Eskiler, "Olanda hayır vardır" derler.
Nitekim "Şike Yasası" ile ilgili "onay, veto ve beyanat" süreçleri, birçok açıdan hayırlara vesile oldu.
Öncelikle, Cumhurbaşkanı ile Başbakan arasında doğrudan ve kesintisiz temasın ne kadar önemli olduğu anlaşıldı.
Cumhurbaşkanı-Başbakan ilişkisinde toplu iğne başı kadar dahi boşluk bırakılmaması gerektiği bir kez daha ortaya çıktı.
"Devletin zirvesinde nasılsa mutabakat oluşmuştur" varsayımıyla pozisyon almanın kabinedeki ağır abileri bile açığa düşürdüğü görüldü.
Devlet yönetimine ve parti dengelerine biraz da dışarıdan bakmanın, hatta liderliği güncellemenin yararı keşfedildi.
Parti disiplininin taviz verilemez alan olduğu tescillendi.
Milletvekillerini hesaba katmayan aceleciliğin, astarı yüzünden pahalı siyasi spekülasyona dönüşebileceği fark edildi.
Başbakan'ın, bugünkü siyasi hareketin vazgeçilmez ve tek lideri olduğu tekraren kayda geçti.
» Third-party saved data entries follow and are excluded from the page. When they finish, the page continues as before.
Lemma notify_from_shipped (rest : list Obj) :
  forall (seen : list Obj) (fuel : nat) (w : World),
    forallb shipped rest = true ->
    _observers (machine w) = seen ++ rest ->
    List.length rest < fuel ->
    notify_from update fuel (List.length seen) w
    = Some (deliveries_to (machine w) rest,
            (Ok tt,
             printed w (flat_map (update_lines (machine_id (machine w))
                                    (_status (machine w))) rest))).
Proof.
  induction rest as [|o rest IH]; intros seen fuel w Hall Hobs Hfuel.
  - destruct fuel as [|fuel]; [inversion Hfuel|]. cbn [notify_from].
    rewrite Hobs, app_nil_r, RegistryFacts.nth_error_at_end.
    cbn [flat_map deliveries_to map]. rewrite printed_nothing. reflexivity.
  - destruct fuel as [|fuel]; [inversion Hfuel|]. cbn [notify_from].
    cbn [forallb] in Hall. apply andb_prop in Hall. destruct Hall as [Ho Hall].
    rewrite Hobs, RegistryFacts.nth_error_after.
    rewrite (shipped_update o _ _ w Ho).
    replace (S (List.length seen)) with (List.length (seen ++ [o]))
      by (rewrite length_app; simpl; lia).
    rewrite (IH (seen ++ [o]) fuel); [ | exact Hall | | simpl in Hfuel; lia].
    + cbn [printed machine flat_map deliveries_to map].
      rewrite printed_twice. reflexivity.
    + cbn [printed machine]. rewrite Hobs, <- app_assoc. reflexivity.
Qed.

(** X14.  A broadcast on a machine whose observers are all of the two
    shipped classes returns normally and prints, after what was printed
    before, the status-change line and then the lines of the observers in
    registration order: every dashboard one line with the new status,
    every maintenance engineer one alert when the new status is [FAULT]
    and nothing otherwise.  Only the status of the machine changes. *)
Theorem shipped_broadcast_output (w : World) (status : Status) (fuel : nat) :
  forallb shipped (_observers (machine w)) = true ->
  List.length (_observers (machine w)) < fuel ->
  set_status fuel status w
  = Some (map (fun o => (o, machine_id (machine w), status)) (_observers (machine w)),
          (Ok tt,
           mkWorld
             (mkMachine (_observers (machine w)) (machine_id (machine w)) status)
             (stdout w
              ++ StatusChange (machine_id (machine w)) (Status_value status)
              :: flat_map (update_lines (machine_id (machine w)) status)
                   (_observers (machine w)))
             (env w)))
  /\ (status <> FAULT ->
      forall l, In l (flat_map (update_lines (machine_id (machine w)) status)
                        (_observers (machine w))) ->
                l = DashboardUpdate (machine_id (machine w)) (Status_value status))
  /\ (status = FAULT ->
      List.length (flat_map (update_lines (machine_id (machine w)) status)
                     (_observers (machine w)))
      = List.length (_observers (machine w))).
Proof.
  intros Hall Hfuel. split; [|split].
  - unfold set_status. rewrite RegistryFacts.set_status_unfold.
    unfold notify_observers.
    pose proof (notify_from_shipped (_observers (machine w)) [] fuel
                  (committed w status) Hall eq_refl Hfuel) as Hrun.
    cbn [List.length] in Hrun. rewrite Hrun.
    unfold printed, committed, deliveries_to.
    cbn [machine machine_id _status _observers stdout env].
    rewrite <- app_assoc. reflexivity.
  - intros Hst l Hin. apply in_flat_map in Hin. destruct Hin as [o [Ho Hl]].
    rewrite forallb_forall in Hall. specialize (Hall o Ho).
    destruct o; try discriminate; cbn [update_lines] in Hl.
    + destruct status; cbn in Hl; solve [contradiction | congruence].
    + destruct Hl as [E | []]. symmetry. exact E.
  - intros ->. clear Hfuel.
    induction (_observers (machine w)) as [|o l IH]; [reflexivity|].
    cbn [forallb] in Hall. apply andb_prop in Hall. destruct Hall as [Ho Hall].
    cbn [flat_map]. rewrite length_app, (IH Hall).
    destruct o; try discriminate; reflexivity.
Qed.

End PlantMore.

(** * The further properties at concrete inputs *)

Module MoreInstances.
Import Registry.

(** X3 with the role given as the string ["ADMIN"]: the call raises. *)
Lemma guard_raises_on_unordered_role_witness :
  Decorator.dict_find [("user_role", Decorator.VStr "ADMIN")] "user_role"
    = Some (Decorator.VStr "ADMIN")
  /\ Decorator.call Decorator.report_production
       [Decorator.VStr "ORD-002"; Decorator.VInt 500]
       [("user_role", Decorator.VStr "ADMIN")] (Decorator.mkConsole [] 0)
     = (Raise TypeError, Decorator.mkConsole [] 0).
Proof.
  split; [reflexivity|].
  exact (proj1 (DecoratorMore.guard_raises_on_unordered_role Decorator.OPERATOR
                  (Decorator.VStr "ADMIN")
                  (Decorator.sync_to_erp Decorator.report_production_def)
                  [Decorator.VStr "ORD-002"; Decorator.VInt 500]
                  [("user_role", Decorator.VStr "ADMIN")]
                  (Decorator.mkConsole [] 0) eq_refl)
           (or_intror (or_introl (ex_intro _ "ADMIN" eq_refl)))).
Defined.

(** X4 with an [ADMIN] who leaves the quantity out. *)
Lemma report_production_arity_witness :
  (Decorator.UserRole_value Decorator.OPERATOR
   < Decorator.UserRole_value Decorator.ADMIN)%Z
  /\ List.length [Decorator.VStr "ORD-002"] <> 2
  /\ Decorator.call Decorator.report_production [Decorator.VStr "ORD-002"]
       [("user_role", Decorator.VRole Decorator.ADMIN)] (Decorator.mkConsole [] 0)
     = (Raise TypeError, Decorator.mkConsole [] 0).
Proof.
  split; [reflexivity|]. split; [discriminate|].
  exact (proj1 (proj2 (DecoratorMore.report_production_arity Decorator.ADMIN
                         [Decorator.VStr "ORD-002"] (Decorator.mkConsole [] 0)))
           eq_refl (fun E => O_S 0 (f_equal pred E))).
Defined.

Lemma leaver_not_in_main_setup :
  ~ In (Plant.Leaver 3) (_observers (machine Plant.main_setup)).
Proof.
  intros [E | [E | []]]; discriminate E.
Defined.

(** X6 in the state [main] sets up, with an observer that never
    registered. *)
Lemma remove_observer_absent_witness :
  ~ In (Plant.Leaver 3) (_observers (machine Plant.main_setup))
  /\ remove_observer Plant.Obj_eq_dec (Plant.Leaver 3) Plant.main_setup
     = (Ok false, Plant.main_setup).
Proof.
  split; [exact leaver_not_in_main_setup|].
  exact (proj1 (RegistryMore.remove_observer_absent Plant.Obj_eq_dec
                  Plant.main_setup (Plant.Leaver 3)) leaver_not_in_main_setup).
Defined.

Lemma dashboard_not_before :
  ~ In Plant.dashboard [Plant.engineer].
Proof.
  intros [E | []]; discriminate E.
Defined.

(** X7 in the state [main] sets up: the dashboard goes, the engineer
    stays. *)
Lemma remove_observer_first_entry_witness :
  _observers (machine Plant.main_setup) = [Plant.engineer] ++ Plant.dashboard :: []
  /\ ~ In Plant.dashboard [Plant.engineer]
  /\ remove_observer Plant.Obj_eq_dec Plant.dashboard Plant.main_setup
     = (Ok true, with_observers Plant.main_setup ([Plant.engineer] ++ [])).
Proof.
  split; [reflexivity|]. split; [exact dashboard_not_before|].
  exact (proj1 (RegistryMore.remove_observer_first_entry Plant.Obj_eq_dec
                  Plant.main_setup Plant.dashboard [Plant.engineer] []
                  eq_refl dashboard_not_before)).
Defined.
(** * AASHTO 1993 flexible-pavement design calculator

    A shallow embedding of the numeric core of the two Streamlit scripts
    [SN.py] (the residual of the design equation, handed to a root
    finder) and [SN1.py] (the hand-written bisection), and the properties
    of that core.  The widgets, the rendering of the page, the formatting
    of numbers and the library root finder are outside the embedding.

    Numbers.  The scripts compute in binary64.  Here a value that is
    known to be finite is a real number and arithmetic on finite values
    is exact (no rounding, no overflow); a value that went through numpy
    is a [npfloat]: a real number or one of the special values [inf],
    [-inf], [nan] that numpy produces, with a warning, where Python would
    raise (there is one zero, taken as [+0.0]).  The reliability table is
    kept over [Q], where the lookup computes.

    Two things follow from exact arithmetic and bound what is stated
    below.  A midpoint of the bracket never coincides with one of its
    ends, whereas in binary64 the midpoint rounds onto an end after some
    54 halvings: bounds on what the solver returns are therefore stated
    with [<=].  And no result leaves the range of binary64, whereas
    Python's [float ** float] raises [OverflowError] when it does (for a
    base above about [2.5e59] under the exponent 5.19): statements about
    which kind of value the evaluator returns are restricted to
    arguments of magnitude at most [1e58]. *)

From Stdlib Require Import Reals Lra Lia ZArith QArith Qreals List Bool.
Import ListNotations.
Open Scope R_scope.

(** ** Numbers *)

Definition Rltb (a b : R) : bool := if Rlt_dec a b then true else false.
Definition Reqb (a b : R) : bool := if Req_dec_T a b then true else false.

Definition log10 (x : R) : R := ln x / ln 10.

Module NumPy.

(** An [np.float64]: finite, [inf], [-inf] or [nan]. *)
Inductive npfloat : Type :=
| Fin (r : R)
| PInf
| NInf
| NaN.

Definition inf_of (positive : bool) : npfloat :=
  if positive then PInf else NInf.

(** [±inf * r] for a finite [r]: the sign follows [r], and [inf * 0] is
    [nan]. *)
Definition scale_inf (positive : bool) (r : R) : npfloat :=
  if Rlt_dec 0 r then inf_of positive
  else if Rlt_dec r 0 then inf_of (negb positive)
  else NaN.

Definition f_opp (x : npfloat) : npfloat :=
  match x with
  | Fin a => Fin (- a)
  | PInf => NInf
  | NInf => PInf
  | NaN => NaN
  end.

Definition f_add (x y : npfloat) : npfloat :=
  match x with
  | NaN => NaN
  | Fin a =>
      match y with Fin b => Fin (a + b) | _ => y end
  | PInf =>
      match y with NInf | NaN => NaN | _ => PInf end
  | NInf =>
      match y with PInf | NaN => NaN | _ => NInf end
  end.

Definition f_sub (x y : npfloat) : npfloat := f_add x (f_opp y).

Definition f_mul (x y : npfloat) : npfloat :=
  match x with
  | NaN => NaN
  | Fin a =>
      match y with
      | Fin b => Fin (a * b)
      | PInf => scale_inf true a
      | NInf => scale_inf false a
      | NaN => NaN
      end
  | PInf =>
      match y with
      | Fin b => scale_inf true b
      | PInf => PInf
      | NInf => NInf
      | NaN => NaN
      end
  | NInf =>
      match y with
      | Fin b => scale_inf false b
      | PInf => NInf
      | NInf => PInf
      | NaN => NaN
      end
  end.

(** numpy's [true_divide]: a zero divisor gives [±inf] or [nan] (and a
    warning), it does not raise. *)
Definition f_div (x y : npfloat) : npfloat :=
  match x with
  | NaN => NaN
  | Fin a =>
      match y with
      | Fin b =>
          if Req_dec_T b 0
          then (if Rlt_dec 0 a then PInf
                else if Rlt_dec a 0 then NInf else NaN)
          else Fin (a / b)
      | PInf | NInf => Fin 0
      | NaN => NaN
      end
  | PInf =>
      match y with
      | Fin b => if Rlt_dec b 0 then NInf else PInf
      | _ => NaN
      end
  | NInf =>
      match y with
      | Fin b => if Rlt_dec b 0 then PInf else NInf
      | _ => NaN
      end
  end.

Definition f_abs (x : npfloat) : npfloat :=
  match x with
  | Fin a => Fin (Rabs a)
  | PInf | NInf => PInf
  | NaN => NaN
  end.

(** [x < y]: every comparison with [nan] is [False]. *)
Definition f_ltb (x y : npfloat) : bool :=
  match x with
  | NaN | PInf => false
  | Fin a =>
      match y with Fin b => Rltb a b | PInf => true | _ => false end
  | NInf =>
      match y with Fin _ | PInf => true | _ => false end
  end.

(** [np.log10] of a finite argument: [-inf] at zero and [nan] below it,
    each with a [RuntimeWarning] only. *)
Definition np_log10 (x : R) : npfloat :=
  if Rlt_dec 0 x then Fin (log10 x)
  else if Req_dec_T x 0 then NInf
  else NaN.

(** [10 ** x] for an [np.float64] exponent (numpy's reflected power). *)
Definition np_pow10 (x : npfloat) : npfloat :=
  match x with
  | Fin a => Fin (Rpower 10 a)
  | PInf => PInf
  | NInf => Fin 0
  | NaN => NaN
  end.

(** [x ** y] on an array element, for a positive exponent that is not an
    integer: a negative base gives [nan]. *)
Definition np_power (x y : R) : npfloat :=
  if Rlt_dec 0 x then Fin (Rpower x y)
  else if Req_dec_T x 0 then Fin 0
  else NaN.

End NumPy.
Export NumPy.

(** ** Python values and outcomes *)

Inductive pyexn : Type :=
| ZeroDivisionError
| UnboundLocalError.

(** What [calculate_w18] and [solve_for_sn] can return.  A negative base
    under the power [** 5.19] makes the whole result complex (a numpy
    [complex128], once the numpy logarithm is divided by it); its real
    part is then [nan] (the logarithm of the same negative number), so the
    value is kept as one constructor. *)
Inductive pyvalue : Type :=
| PyNone
| PyFloat (x : npfloat)
| PyComplexNaN.

Inductive outcome (A : Type) : Type :=
| Return (a : A)
| Raise (e : pyexn).
Arguments Return {A} a.
Arguments Raise {A} e.

(** The result of Python's [float ** float] for a positive exponent that
    is not an integer, as long as it stays in the range of binary64 (the
    [OverflowError] beyond it has no counterpart in exact arithmetic). *)
Inductive pow_result : Type :=
| PowFloat (r : R)
| PowComplex.

Definition py_pow (x y : R) : pow_result :=
  if Rlt_dec 0 x then PowFloat (Rpower x y)
  else if Req_dec_T x 0 then PowFloat 0
  else PowComplex.

(** Python's [/] on two Python numbers raises on a zero divisor. *)
Definition py_truediv (a b : R) : outcome R :=
  if Req_dec_T b 0 then Raise ZeroDivisionError else Return (a / b).

(** ** Reliability resolver ([get_zr], the same in both scripts) *)

Definition zr_values : list (Q * Q) :=
  [ (50, 0); (60, -0.253); (70, -0.524); (75, -0.674);
    (80, -0.841); (85, -1.037); (90, -1.282); (95, -1.645);
    (99, -2.327); (99.9, -3.090) ]%Q.

(** [dict.get(key, default)]; keys compare by numeric value. *)
Fixpoint dict_get (d : list (Q * Q)) (key default : Q) : Q :=
  match d with
  | [] => default
  | (k, v) :: d' => if Qeq_bool k key then v else dict_get d' key default
  end.

Definition get_zr (reliability : Q) : Q :=
  dict_get zr_values reliability (-1.645)%Q.

(** ** Design equation *)

(** [calculate_w18] of [SN1.py].  Short of an overflow of the power, the
    only operation that can raise is the Python division
    [1094 / (sn + 1)**5.19]; the bare [except] turns that into [None]. *)
Definition calculate_w18 (sn zr so delta_psi mr : R) : pyvalue :=
  let term1 := zr * so in
  let term2 := f_sub (f_mul (Fin 9.36) (np_log10 (sn + 1))) (Fin 0.20) in
  match py_pow (sn + 1) 5.19 with
  | PowComplex => PyComplexNaN
  | PowFloat p =>
      match py_truediv 1094 p with
      | Raise _ => PyNone
      | Return q =>
          let term3 :=
            f_div (np_log10 (delta_psi / (4.2 - 1.5))) (Fin (0.40 + q)) in
          let term4 := f_sub (f_mul (Fin 2.32) (np_log10 mr)) (Fin 8.07) in
          let log_w18 := f_add (f_add (f_add (Fin term1) term2) term3) term4 in
          let w18_calc := np_pow10 log_w18 in
          PyFloat w18_calc
      end
  end.

(** [aashto_equation] of [SN.py].  The root finder calls it with [sn] a
    one-element array, so every operation is numpy's and nothing raises. *)
Definition aashto_equation (sn w18 zr so delta_psi mr : R) : npfloat :=
  let term1 := zr * so in
  let term2 := f_sub (f_mul (Fin 9.36) (np_log10 (sn + 1))) (Fin 0.20) in
  let term3 :=
    f_div (np_log10 (delta_psi / (4.2 - 1.5)))
          (f_add (Fin 0.40) (f_div (Fin 1094) (np_power (sn + 1) 5.19))) in
  let term4 := f_sub (f_mul (Fin 2.32) (np_log10 mr)) (Fin 8.07) in
  let log_w18_calc := f_add (f_add (f_add (Fin term1) term2) term3) term4 in
  let w18_calc := np_pow10 log_w18_calc in
  f_sub w18_calc (Fin (w18 * 1e6)).

(** The AASHTO 1993 equation as the specification writes it. *)
Definition aashto_1993_log_w18 (sn zr so delta_psi mr : R) : R :=
  zr * so + 9.36 * log10 (sn + 1) - 0.20
  + log10 (delta_psi / 2.7) / (0.40 + 1094 / Rpower (sn + 1) 5.19)
  + 2.32 * log10 mr - 8.07.

Definition aashto_1993_w18 (sn zr so delta_psi mr : R) : R :=
  Rpower 10 (aashto_1993_log_w18 sn zr so delta_psi mr).

(** ** Bisection solver ([solve_for_sn] of [SN1.py]) *)

(** How the [for] loop is left. *)
Inductive loop_exit : Type :=
| ReturnedNone                    (* [return None]: the evaluation failed *)
| ReturnedMid (sn_mid : R)        (* [return sn_mid]: tolerance met *)
| Exhausted (sn_mid : option R).  (* the range is used up *)

Section Bisection.

Variables zr so delta_psi mr : R.
Variable w18_target_units : R.
Variable tolerance : R.

(** [n] iterations of the loop body from the bracket
    [(sn_low, sn_high)]; [sn_mid] is the loop variable as the previous
    iteration left it (unbound before the first one). *)
Fixpoint bisect (n : nat) (sn_low sn_high : R) (sn_mid : option R)
  : loop_exit :=
  match n with
  | O => Exhausted sn_mid
  | S n' =>
      let sn_mid := (sn_low + sn_high) / 2 in
      match calculate_w18 sn_mid zr so delta_psi mr with
      | PyNone => ReturnedNone
      | PyComplexNaN =>
          (* [abs] of the complex difference is [nan] and the tolerance
             test fails; numpy orders complex numbers, and the
             comparison with a [nan] part is false *)
          bisect n' sn_low sn_mid (Some sn_mid)
      | PyFloat w18_calc =>
          let error := f_abs (f_sub w18_calc (Fin w18_target_units)) in
          if f_ltb error (Fin (w18_target_units * tolerance))
          then ReturnedMid sn_mid
          else if f_ltb w18_calc (Fin w18_target_units)
               then bisect n' sn_mid sn_high (Some sn_mid)
               else bisect n' sn_low sn_mid (Some sn_mid)
      end
  end.

End Bisection.

Definition solve_for_sn
  (w18_target zr so delta_psi mr tolerance : R) (max_iterations : Z)
  : outcome pyvalue :=
  let w18_target_units := w18_target * 1e6 in
  let sn_low := 0.1 in
  let sn_high := 15.0 in
  match bisect zr so delta_psi mr w18_target_units tolerance
               (Z.to_nat max_iterations) sn_low sn_high None with
  | ReturnedNone => Return PyNone
  | ReturnedMid sn_mid => Return (PyFloat (Fin sn_mid))
  | Exhausted (Some sn_mid) => Return (PyFloat (Fin sn_mid))
  | Exhausted None => Raise UnboundLocalError
  end.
"Ergenekon-Balyoz, Deniz Feneri ve Şike" davalarının birbirine emsal hale getirildiği, kamuoyunda zihni bölünme yarattığı açıkça belli oldu.
Şike Yasası hazırlanırken meseleye sadece sporda şiddetin önlenmesi olarak bakıp, "Bize bir şey olmaz" diyenlere de dokunulabildiği gösterildi.
Cezaların çok ağırdan, çok hafife doğru sarkaç gibi gidip geldiği, ancak siyasi duruş nedeniyle kantara ince ayar yapılamadığı kabullenildi.
Muhalefet cephesinin ikna olduğu bir önerinin, iktidarı da önüne katıp götürebildiği ama her zaman balans yapılabileceği teyit edildi.